I have a class with tens of properties that need to raise property changed events, currently my code looks something like
public class Ethernet : INotifyPropertyChanged
{
public event PropertyChangedEventHandler PropertyChanged;
private string timeStamp;
public string TimeStamp
{
get { return timeStamp; }
set
{
timeStamp = value;
if(PropertyChanged != null)
PropertyChanged(this, new PropertyChangedEventArgs("TimeStamp"));
}
}
}
Is there a shorter way in C# to write this sort of code, I am doing excessive copy/paste operations for each property and I feel there must be a better way.
The quoted code is not thread safe as written. See Pattern for implementing INotifyPropertyChanged? why the code below is better, and the link to Eric Lippert's blog in the accepted reply why the story doesn't end there.
PropertyChangedEventHandler handler = PropertyChanged;
if (handler != null) handler(this, new PropertyChangedEventArgs("TimeStamp"));
For answers to the actual question, see Implementing INotifyPropertyChanged - does a better way exist? including this C# 6.0 shortcut.
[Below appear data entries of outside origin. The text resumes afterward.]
(** * knows: discovery, enrichment, filtering and termination of port listeners

    A shallow embedding of [src/processManager.ts] and of the monitor loop of
    the [watch] command (second part of [src/commands/list.ts]), with the
    properties of the specification stated
    and settled against it.

    Conventions of the embedding.
    - A JS string is a [string]: a sequence of code units below 256.  The
      listing tools print ASCII; the white space of [\s] and of [trim] is the
      part of the ECMAScript set that lies in that range.  [toUpperCase]
      maps the ASCII letters; the code observes it only through the
      comparison with TCP and UDP, which no other character satisfies.
    - A JS number that holds a process id or a port is a [Z]: the integer
      itself when the number is finite, and plus or minus 2^1024 for the
      two infinities.  Every finite double is below 2^1024 in magnitude, so
      equality, order and the sign of a difference are those of [Z].
      [parseInt] gives the double nearest to the numeral it reads (ties to
      the even mantissa, as V8 rounds a decimal numeral): the integer itself
      below 2^53, a rounded one above, an infinity from 2^1024 - 2^970 on.
      A number is printed as its decimal numeral, which is what a template
      string gives for an integer below 10^21.
    - A promise is modelled by the value it settles with: [Ok v] when it
      resolves, [Throw e] when it rejects.
    - The operating system is a parameter: what the listing tool prints, what
      the process table answers, what [process.kill] and [taskkill] report. *)

From Stdlib Require Import ZArith Ascii String List Bool Lia Permutation Sorted.
From stdpp Require Import base option list strings gmap pretty.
PropertyChanged?.Invoke(this, new PropertyChangedEventArgs("TimeStamp"));
Do take a look at this answer: https://stackoverflow.com/a/2339904/259769
My code in provides and extension method to replace much of the setting code and let's you shorten your code to this:
public class Ethernet : INotifyPropertyChanged
{
public event PropertyChangedEventHandler PropertyChanged;
private string timeStamp;
public string TimeStamp
{
get { return timeStamp; }
set { this.NotifySetProperty(ref timeStamp, value, () => this.TimeStamp); }
}
}
The other distinct advantage with this code is that it immediately becomes strongly-typed against the name of the property.